Problem to solve.
Make an exact copy of the entries below.

Input material.
Lemma place_without_number_witness :
  place (JArr [] []) "name" (JStr "x")
    = Ok (JArr [] (own_set [] "NaN" (JStr "x"))) /\
  (forall lastKey' value',
     starts_without_number lastKey' = true ->
     place (JArr [] (own_set [] "NaN" (JStr "x"))) lastKey' value'
     = Ok (JArr [] (own_set [] "NaN" value'))).
Proof.
  apply (place_without_number [] [] "name" (JStr "x")). reflexivity.
Defined.

(** ** The accumulator of the encoder *)

Lemma after_existing_twice e1 e2 r :
  after_existing e1 (after_existing e2 r) = after_existing (e1 ++ e2) r.
Proof.
  destruct r as [[fm visited]| | |]; try done. unfold after_existing. simpl.
  by rewrite (assoc_L (++)).
Qed.

Lemma after_existing_bind existing r (k : gset loc -> gset loc) :
  after_existing existing
    (st ← r; Ok {| form := form st; seen := k (seen st) |})
  = (st ← after_existing existing r;
     Ok {| form := form st; seen := k (seen st) |}).
Proof. by destruct r as [[fm visited]| | |]. Qed.

Lemma foldM_existing {B : Type} (f : enc_state -> B -> outcome enc_state) l :
  (forall fm visited b,
     f {| form := fm; seen := visited |} b
     = after_existing fm (f {| form := []; seen := visited |} b)) ->
  forall fm visited,
    foldM f {| form := fm; seen := visited |} l
    = after_existing fm (foldM f {| form := []; seen := visited |} l).
Proof.
  intros Hf. induction l as [|b l IH]; intros fm visited.
  - unfold after_existing. simpl. by rewrite app_nil_r.
  - cbn [foldM]. rewrite Hf.
    destruct (f {| form := []; seen := visited |} b) as [[fm1 v1]| | |];
      try done.
    unfold after_existing at 1. cbn [mbind outcome_bind form seen].
    rewrite IH, (IH fm1). by rewrite after_existing_twice.
Qed.

(** Serializing into existing entries is serializing on their right. *)
Lemma fromObject_existing h : forall fuel obj existing visited namespace,
  fromObject fuel h obj {| form := existing; seen := visited |} namespace
  = after_existing existing
      (fromObject fuel h obj {| form := []; seen := visited |} namespace).
Proof.
  induction fuel as [|fuel IH]; intros obj existing visited namespace;
    [done|].
  destruct obj as [| | b | text | s | | a]; cbn [fromObject];
    try (unfold after_existing, append; simpl; by rewrite ?app_nil_r).
  cbn [seen form]. case_bool_decide; [done|].
  destruct (h !! a) as [o|]; [|done].
  rewrite (after_existing_bind existing _ (fun v => v ∖ {[a]})).
  f_equal.
  destruct o as [iso| | |items|entries|items|props];
    try (unfold after_existing, append; simpl; by rewrite ?app_nil_r);
    apply foldM_existing; intros fm v [k c]; cbn [fst snd]; try apply IH.
  - destruct (map_form_key namespace k); cbn [mbind outcome_bind];
      [apply IH|done..].
  - destruct c; try apply IH.
    unfold after_existing. simpl. by rewrite app_nil_r.
Qed.

(** X10.  [fromObject] only ever appends: called with a form that holds
    entries already, it returns them followed by exactly the entries that
    the same call returns on an empty form, fails exactly when that call
    fails, and when it returns, the set of visited objects is what it was
    before the call. *)
Theorem fromObject_appends h fuel obj existing visited namespace :
  fromObject fuel h obj {| form := existing; seen := visited |} namespace
  = after_existing existing
      (fromObject fuel h obj {| form := []; seen := visited |} namespace) /\
  (forall st',
     fromObject fuel h obj {| form := existing; seen := visited |} namespace
       = Ok st' ->
     seen st' = visited /\ exists added, form st' = existing ++ added).
Proof.
  split; [apply fromObject_existing|].
  intros st' Hok. split; [by apply fromObject_seen in Hok|].
  rewrite fromObject_existing in Hok.
  destruct (fromObject fuel h obj _ namespace) as [st| | |]; try done.
  injection Hok as <-. by exists (form st).
Qed.

Lemma fromObject_appends_witness :
  seen {| form := [("a", EText "1"); ("b", EText "x")]; seen := ∅ |} = ∅ /\
  exists added,
    form {| form := [("a", EText "1"); ("b", EText "x")]; seen := ∅ |}
    = [("a", EText "1")] ++ added.
Proof.
  apply (proj2 (fromObject_appends ∅ 1 (VStr "x") [("a", EText "1")] ∅
                  (Some "b"))).
  reflexivity.
Defined.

Answer space.
Lemma place_without_number_witness :
  place (JArr [] []) "name" (JStr "x")
    = Ok (JArr [] (own_set [] "NaN" (JStr "x"))) /\
  (forall lastKey' value',
     starts_without_number lastKey' = true ->
     place (JArr [] (own_set [] "NaN" (JStr "x"))) lastKey' value'
     = Ok (JArr [] (own_set [] "NaN" value'))).
Proof.
  apply (place_without_number [] [] "name" (JStr "x")). reflexivity.
Defined.

(** ** The accumulator of the encoder *)

Lemma after_existing_twice e1 e2 r :
  after_existing e1 (after_existing e2 r) = after_existing (e1 ++ e2) r.
Proof.
  destruct r as [[fm visited]| | |]; try done. unfold after_existing. simpl.
  by rewrite (assoc_L (++)).
Qed.

Lemma after_existing_bind existing r (k : gset loc -> gset loc) :
  after_existing existing
    (st ← r; Ok {| form := form st; seen := k (seen st) |})
  = (st ← after_existing existing r;
     Ok {| form := form st; seen := k (seen st) |}).
Proof. by destruct r as [[fm visited]| | |]. Qed.

Lemma foldM_existing {B : Type} (f : enc_state -> B -> outcome enc_state) l :
  (forall fm visited b,
     f {| form := fm; seen := visited |} b
     = after_existing fm (f {| form := []; seen := visited |} b)) ->
  forall fm visited,
    foldM f {| form := fm; seen := visited |} l
    = after_existing fm (foldM f {| form := []; seen := visited |} l).
Proof.
  intros Hf. induction l as [|b l IH]; intros fm visited.
  - unfold after_existing. simpl. by rewrite app_nil_r.
  - cbn [foldM]. rewrite Hf.
    destruct (f {| form := []; seen := visited |} b) as [[fm1 v1]| | |];
      try done.
    unfold after_existing at 1. cbn [mbind outcome_bind form seen].
    rewrite IH, (IH fm1). by rewrite after_existing_twice.
Qed.

(** Serializing into existing entries is serializing on their right. *)
Lemma fromObject_existing h : forall fuel obj existing visited namespace,
  fromObject fuel h obj {| form := existing; seen := visited |} namespace
  = after_existing existing
      (fromObject fuel h obj {| form := []; seen := visited |} namespace).
Proof.
  induction fuel as [|fuel IH]; intros obj existing visited namespace;
    [done|].
  destruct obj as [| | b | text | s | | a]; cbn [fromObject];
    try (unfold after_existing, append; simpl; by rewrite ?app_nil_r).
  cbn [seen form]. case_bool_decide; [done|].
  destruct (h !! a) as [o|]; [|done].
  rewrite (after_existing_bind existing _ (fun v => v ∖ {[a]})).
  f_equal.
  destruct o as [iso| | |items|entries|items|props];
    try (unfold after_existing, append; simpl; by rewrite ?app_nil_r);
    apply foldM_existing; intros fm v [k c]; cbn [fst snd]; try apply IH.
  - destruct (map_form_key namespace k); cbn [mbind outcome_bind];
      [apply IH|done..].
  - destruct c; try apply IH.
    unfold after_existing. simpl. by rewrite app_nil_r.
Qed.

(** X10.  [fromObject] only ever appends: called with a form that holds
    entries already, it returns them followed by exactly the entries that
    the same call returns on an empty form, fails exactly when that call
    fails, and when it returns, the set of visited objects is what it was
    before the call. *)
Theorem fromObject_appends h fuel obj existing visited namespace :
  fromObject fuel h obj {| form := existing; seen := visited |} namespace
  = after_existing existing
      (fromObject fuel h obj {| form := []; seen := visited |} namespace) /\
  (forall st',
     fromObject fuel h obj {| form := existing; seen := visited |} namespace
       = Ok st' ->
     seen st' = visited /\ exists added, form st' = existing ++ added).
Proof.
  split; [apply fromObject_existing|].
  intros st' Hok. split; [by apply fromObject_seen in Hok|].
  rewrite fromObject_existing in Hok.
  destruct (fromObject fuel h obj _ namespace) as [st| | |]; try done.
  injection Hok as <-. by exists (form st).
Qed.

Lemma fromObject_appends_witness :
  seen {| form := [("a", EText "1"); ("b", EText "x")]; seen := ∅ |} = ∅ /\
  exists added,
    form {| form := [("a", EText "1"); ("b", EText "x")]; seen := ∅ |}
    = [("a", EText "1")] ++ added.
Proof.
  apply (proj2 (fromObject_appends ∅ 1 (VStr "x") [("a", EText "1")] ∅
                  (Some "b"))).
  reflexivity.
Defined.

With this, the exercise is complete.